Abstract
VlsE, the variable surface antigen of Borrelia burgdorferi, contains a 26-amino-acid-long immunodominant invariable region, IR6. In the present study, three overlapping 14-mer peptides reproducing the sequence of IR6 were used as peptide-based enzyme-linked immunosorbent assay antigens to map this invariable region in infected monkeys, mice, and human Lyme disease patients. Antibodies of the two primate species appeared to recognize IR6 as a single antigenic determinant, while mouse antibodies recognized multiple epitopes within this region.

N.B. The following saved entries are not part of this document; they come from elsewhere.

(* ===== verification/Dates.v ===== *)
(** * Dates as texts: [Date.prototype.toISOString] and [new Date(text)]

    A date is its number of milliseconds since 1970, as everywhere in the
    development.  Years are counted from March, in eras of 400 years of 146097
    days.  The texts [new Date] reads are those of the form YYYY-MM-DD and
    YYYY-MM-DDTHH:mm:ss[.sss]Z; what an engine makes of any other text is its
    own choice, and an argument. *)
From S2P Require Import Prelude JsLang StreamId Json Amount.
Local Open Scope Z_scope.

(** ** The calendar *)

Record Civil := { year : Z; month : Z; day : Z }.
#[export] Instance Civil_eq_dec : EqDecision Civil.
Proof. solve_decision. Defined.

Definition year_of_era (doe : Z) : Z := (doe - doe / 1460 + doe / 36524 - doe / 146096) / 365.
Definition days_before_year (yoe : Z) : Z := 365 * yoe + yoe / 4 - yoe / 100.
Definition days_before_month (mp : Z) : Z := (153 * mp + 2) / 5.

(** The date of a day, counted from the first of January 1970. *)
Definition civil_from_days (days : Z) : Civil :=
  let z := days + 719468 in
  let era := z / 146097 in
  let doe := z mod 146097 in
  let yoe := year_of_era doe in
  let doy := doe - days_before_year yoe in
  let mp := (5 * doy + 2) / 153 in
  let m := if mp <? 10 then mp + 3 else mp - 9 in
  {| year := yoe + era * 400 + (if m <=? 2 then 1 else 0); month := m;
     day := doy - days_before_month mp + 1 |}.

Definition days_from_civil (c : Civil) : Z :=
  let y := if month c <=? 2 then year c - 1 else year c in
  let mp := if month c <=? 2 then month c + 9 else month c - 3 in
  let yoe := y mod 400 in
  y / 400 * 146097 + days_before_year yoe + days_before_month mp + day c - 1 - 719468.

(** ** toISOString *)

Definition DAY_MS : Z := 86400000.
(** The largest time value *)
Definition MAX_TIME : Z := 8640000000000000.

Definition pad (n : nat) (z : Z) : string := padStart (BigInt_toString z) n.

Definition year_text (y : Z) : string :=
  if (0 <=? y) && (y <=? 9999) then pad 4 y
  else (if y <? 0 then "-" else "+") +:+ pad 6 (Z.abs y).

Definition date_text (c : Civil) : string := year_text (year c) +:+ "-" +:+ pad 2 (month c) +:+ "-" +:+ pad 2 (day c).
Definition time_text (ms : Z) : string :=
  pad 2 (ms / 3600000) +:+ ":" +:+ pad 2 (ms / 60000 mod 60) +:+ ":" +:+ pad 2 (ms / 1000 mod 60) +:+ "." +:+
  pad 3 (ms mod 1000).

Definition Date_toISOString (t : num) : outcome string :=
  match t with
  | Fin t =>
      if Z.abs t <=? MAX_TIME then
        Returns (date_text (civil_from_days (t / DAY_MS)) +:+ "T" +:+ time_text (t mod DAY_MS) +:+ "Z")
      else Throws RangeErr
  | _ => Throws RangeErr
  end.

(** ** new Date(text) *)

Fixpoint take_num (n : nat) (v : Z) (s : string) : option (Z * string) :=
  match n, s with
  | O, _ => Some (v, s)
  | S n', String c s' => if is_digit c then take_num n' (v * 10 + digit_val c) s' else None
  | _, _ => None
  end.

Definition take_char (x : Z) (s : string) : option string :=
  match s with String c s' => if code c =? x then Some s' else None | EmptyString => None end.

(** Milliseconds, if they are written, and the final Z. *)
Definition take_ms (s : string) : option Z :=
  match take_char 46 s with
  | Some s =>
      match take_num 3 0 s with
      | Some (ms, rest) => if bool_decide (rest = "Z"%string) then Some ms else None
      | None => None
      end
  | None => if bool_decide (s = "Z"%string) then Some 0 else None
  end.

Definition take_time (s : string) : option Z :=
  match s with
  | EmptyString => Some 0
  | _ =>
      '(h, s) ← take_char 84 s ≫= take_num 2 0;
      '(m, s) ← take_char 58 s ≫= take_num 2 0;
      '(sec, s) ← take_char 58 s ≫= take_num 2 0;
      ms ← take_ms s;
      if (h <? 24) && (m <? 60) && (sec <? 60) then Some (((h * 60 + m) * 60 + sec) * 1000 + ms) else None
  end.

(** The date of a text in one of the two forms; a day that is not in the
    calendar is not in them. *)
Definition iso_time (s : string) : option Z :=
  '(y, s) ← take_num 4 0 s;
  '(m, s) ← take_char 45 s ≫= take_num 2 0;
  '(d, s) ← take_char 45 s ≫= take_num 2 0;
  let c := {| year := y; month := m; day := d |} in
  let days := days_from_civil c in
  ms ← take_time s;
  if bool_decide (civil_from_days days = c) then Some (days * DAY_MS + ms) else None.

Definition Date_parse (engine : string -> num) (s : string) : num :=
  match iso_time s with Some t => Fin t | None => engine s end.

Example iso_now : Date_toISOString (Fin 1709210096007) = Returns "2024-02-29T12:34:56.007Z"%string.
Proof. vm_refl. Qed.
Example iso_before : Date_toISOString (Fin (-62198755200000)) = Returns "-000001-01-01T00:00:00.000Z"%string.
Proof. vm_refl. Qed.
Example iso_read : iso_time "2024-02-29T12:34:56Z" = Some 1709210096000 /\ iso_time "2024-02-30" = None.
Proof. split; vm_refl. Qed.

(** ** Facts *)

(** Linear arithmetic with division by constants. *)
Ltac divlia := Z.to_euclidean_division_equations; lia.

Lemma day_of_year doe :
  0 <= doe < 146097 -> 0 <= year_of_era doe < 400 /\ 0 <= doe - days_before_year (year_of_era doe) <= 366.
Proof.
  intros H. unfold year_of_era, days_before_year.
  assert (exists a b c, a = doe / 1460 /\ b = doe / 36524 /\ c = doe / 146096) as (a & b & c & Ea & Eb & Ec)
    by (by do 3 eexists).
  rewrite <- Ea, <- Eb, <- Ec. assert (0 <= b <= 4 /\ 0 <= c <= 1 /\ (c = 1 -> doe = 146096)) as (Hb & Hc & Hlast)
    by (split_and!; [divlia|divlia|divlia|divlia|intros; divlia]).
  remember ((doe - a + b - c) / 365) as y eqn:Ey. assert (365 * y <= doe - a + b - c < 365 * y + 365) as Hy by divlia. clear Ey.
  destruct (decide (c = 1)) as [->|Hne].
  - rewrite Hlast in * by done. clear Hlast. assert (y = 399) as -> by divlia. split; divlia.
  - assert (doe < 146096 /\ c = 0) as [Hlt ->] by (split; divlia). clear Hlast Hne Ec.
    assert (0 <= a <= 100 /\ b <= a /\ b <= 3) as (Ha & Hba & Hb3) by (split_and!; divlia).
    assert (y / 100 = b) as ->.
    { symmetry. apply (Z.div_unique _ 100 _ (y - 100 * b)); [|divlia]. left.
      assert (b = 0 \/ b = 1 \/ b = 2 \/ b = 3) as [-> | [-> | [-> | ->]]] by divlia; divlia. }
    split; divlia.
Qed.

Lemma days_before_month_spec doy :
  0 <= doy <= 366 -> let mp := (5 * doy + 2) / 153 in
  0 <= mp < 12 /\ 1 <= doy - days_before_month mp + 1 <= 31.
Proof. unfold days_before_month. cbv zeta. intros. split; divlia. Qed.

Lemma civil_bounds days :
  let c := civil_from_days days in 1 <= month c <= 12 /\ 1 <= day c <= 31.
Proof.
  unfold civil_from_days. cbn [month day]. set (doe := _ mod 146097).
  destruct (day_of_year doe) as [_ Hd]; [unfold doe; apply Z.mod_pos_bound; divlia|].
  set (doy := doe - _) in *. pose proof (days_before_month_spec doy Hd) as [Hm Hday]. cbv zeta in *.
  split; [|done]. case (Z.ltb_spec ((5 * doy + 2) / 153) 10); divlia.
Qed.

Lemma days_civil days : days_from_civil (civil_from_days days) = days.
Proof.
  unfold civil_from_days, days_from_civil. cbn [year month day]. set (z := days + 719468). set (doe := z mod 146097).
  destruct (day_of_year doe) as [Hy Hd]; [unfold doe; apply Z.mod_pos_bound; divlia|].
  set (yoe := year_of_era doe) in *. set (doy := doe - days_before_year yoe) in *.
  pose proof (days_before_month_spec doy Hd) as [Hm _]. cbv zeta in *. set (mp := (5 * doy + 2) / 153) in *.
  assert (doe = doy + days_before_year yoe) as Hdoe by (unfold doy; divlia).
  assert (z = z / 146097 * 146097 + doe) as Hz by (unfold doe; rewrite Z.mul_comm; apply Z.div_mod; divlia).
  assert (forall a, yoe + z / 146097 * 400 + a - a = yoe + z / 146097 * 400) as Ha by (intros; divlia).
  case (Z.ltb_spec mp 10); intros Hmp.
  - rewrite (proj2 (Z.leb_gt (mp + 3) 2)) by divlia. rewrite Z.add_0_r, Z.div_add, Z.mod_add by divlia.
    rewrite (Z.div_small yoe), (Z.mod_small yoe) by divlia. replace (mp + 3 - 3) with mp by divlia. unfold z in *. divlia.
  - rewrite (proj2 (Z.leb_le (mp - 9) 2)) by divlia. rewrite Ha, Z.div_add, Z.mod_add by divlia.
    rewrite (Z.div_small yoe), (Z.mod_small yoe) by divlia. replace (mp - 9 + 9) with mp by divlia. unfold z in *. divlia.
Qed.

Lemma take_num_pad n z rest :
  0 <= z < 10 ^ Z.of_nat (S n) -> take_num (S n) 0 (pad (S n) z +:+ rest) = Some (z, rest).
Proof.
  intros Hz. assert (forall a v, all_digits a = true ->
    take_num (String.length a) v (a +:+ rest) = (fun x => (x, rest)) <$> parse_digits v a) as Htake.
  { induction a as [|c a IH]; intros v; [done|]. simpl. intros [Hc Ha]%andb_true_iff. rewrite Hc. by apply IH. }
  pose proof (fraction_text_spec z n Hz) as Hspec. cbv zeta in Hspec.
  change (fraction_text z (S n)) with (pad (S n) z) in Hspec.
  destruct Hspec as (Hall & Hlen & Hval). specialize (Htake _ 0 Hall). rewrite Hlen in Htake. rewrite Htake.
  rewrite parse_digits_value by done. simpl. by rewrite Hval.
Qed.

Lemma take_ms_pad ms : 0 <= ms < 1000 -> take_ms ("." +:+ pad 3 ms +:+ "Z") = Some ms.
Proof.
  intros H. unfold take_ms. change (take_char 46 ("." +:+ ?s)) with (Some s). cbv iota beta.
  by rewrite (take_num_pad 2) by done.
Qed.

Lemma bind_Some {A B} (a : A) (f : A -> option B) : Some a ≫= f = f a.
Proof. done. Qed.

Lemma take_time_text ms :
  0 <= ms < DAY_MS -> take_time ("T" +:+ time_text ms +:+ "Z") = Some ms.
Proof.
  unfold DAY_MS. intros H. unfold take_time, time_text. rewrite !app_string_assoc.
  change ("T" +:+ ?s) with (String "T" s). cbv iota.
  change (take_char 84 (String "T" ?s)) with (Some s). rewrite bind_Some, (take_num_pad 1), bind_Some by (simpl; divlia).
  cbv beta iota. change (take_char 58 (":" +:+ ?s)) with (Some s).
  rewrite bind_Some, (take_num_pad 1), bind_Some by (simpl; divlia).
  cbv beta iota. change (take_char 58 (":" +:+ ?s)) with (Some s).
  rewrite bind_Some, (take_num_pad 1), bind_Some by (simpl; divlia).
  cbv beta iota. rewrite take_ms_pad, bind_Some by divlia.
  rewrite (proj2 (Z.ltb_lt (ms / 3600000) 24)), (proj2 (Z.ltb_lt (ms / 60000 mod 60) 60)),
    (proj2 (Z.ltb_lt (ms / 1000 mod 60) 60)) by divlia. cbv iota. f_equal. divlia.
Qed.

Lemma year_max t : 0 <= year (civil_from_days (t / DAY_MS)) <= 9999 -> Z.abs t <= MAX_TIME.
Proof.
  intros Hy. pose proof (days_civil (t / DAY_MS)) as Hdays. pose proof (civil_bounds (t / DAY_MS)) as [Hm Hd].
  destruct (civil_from_days _) as [y m d]. cbn [year month day] in *.
  unfold days_from_civil, days_before_year, days_before_month, DAY_MS, MAX_TIME in *. cbn [year month day] in Hdays.
  revert Hdays. case (m <=? 2); intros; divlia.
Qed.

(** A date between the years 0 and 9999 is read back as it was written. *)
Lemma iso_time_roundtrip t :
  0 <= year (civil_from_days (t / DAY_MS)) <= 9999 ->
  exists s, Date_toISOString (Fin t) = Returns s /\ iso_time s = Some t.
Proof.
  set (days := t / DAY_MS). intros Hy. pose proof (days_civil days) as Hdays. pose proof (civil_bounds days) as [Hm Hd].
  assert (Z.abs t <= MAX_TIME) as Hmax by (by apply year_max).
  unfold Date_toISOString. rewrite (proj2 (Z.leb_le _ _) Hmax). eexists. split; [done|].
  fold days. destruct (civil_from_days days) as [y m d] eqn:E. cbn [year month day] in *.
  unfold iso_time, date_text, year_text. cbn [year month day].
  rewrite (proj2 (Z.leb_le 0 y)), (proj2 (Z.leb_le y 9999)) by lia. cbn [andb]. rewrite !app_string_assoc.
  rewrite (take_num_pad 3), bind_Some by (simpl; lia). cbv beta iota. change (take_char 45 ("-" +:+ ?s)) with (Some s).
  rewrite bind_Some, (take_num_pad 1), bind_Some by (simpl; lia). cbv beta iota.
  change (take_char 45 ("-" +:+ ?s)) with (Some s). rewrite bind_Some, (take_num_pad 1), bind_Some by (simpl; lia).
  cbv beta iota. rewrite take_time_text, bind_Some by (unfold DAY_MS; divlia). rewrite Hdays, E.
  rewrite bool_decide_eq_true_2 by done. f_equal. unfold days, DAY_MS. divlia.
Qed.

Borrelia burgdorferi sensu lato, the etiologic agent of Lyme disease (17), expresses a surface antigen, VlsE, which undergoes antigenic variation (21). Unlike other variable antigens, such as the variant surface glycoprotein of African trypanosomes (1, 5, 6, 20) and the variable major protein (Vmp) of Borrelia hermsii (3, 14, 18), which contain nonantigenic invariable portions, VlsE contains a 26-amino-acid-long invariable region (IR) which is immunodominant (11). This sequence (IR6), which remains unchanged during antigenic variation (21), is highly conserved among strains and genospecies of B. burgdorferi sensu lato (11) and may thus play a critical role in maintaining the physiologic function of VlsE. Anti-IR6 immunoglobulin G (IgG) antibody is readily detectable in both the early and late phases of B. burgdorferi infection in mice, monkeys, and humans (11, 12). However, since IR6 is exposed at the surface of the VlsE molecule but not at the surface of the spirochete (11), anti-IR6 antibody is likely not protective in vivo. On the other hand, the conservation and immunodominance of IR6 indicates that anti-IR6 antibody may have powerful diagnostic attributes. An enzyme-linked immunosorbent assay (ELISA) based on a peptide with the IR6 sequence which is both sensitive and specific for the serodiagnosis of Lyme disease has been developed (12).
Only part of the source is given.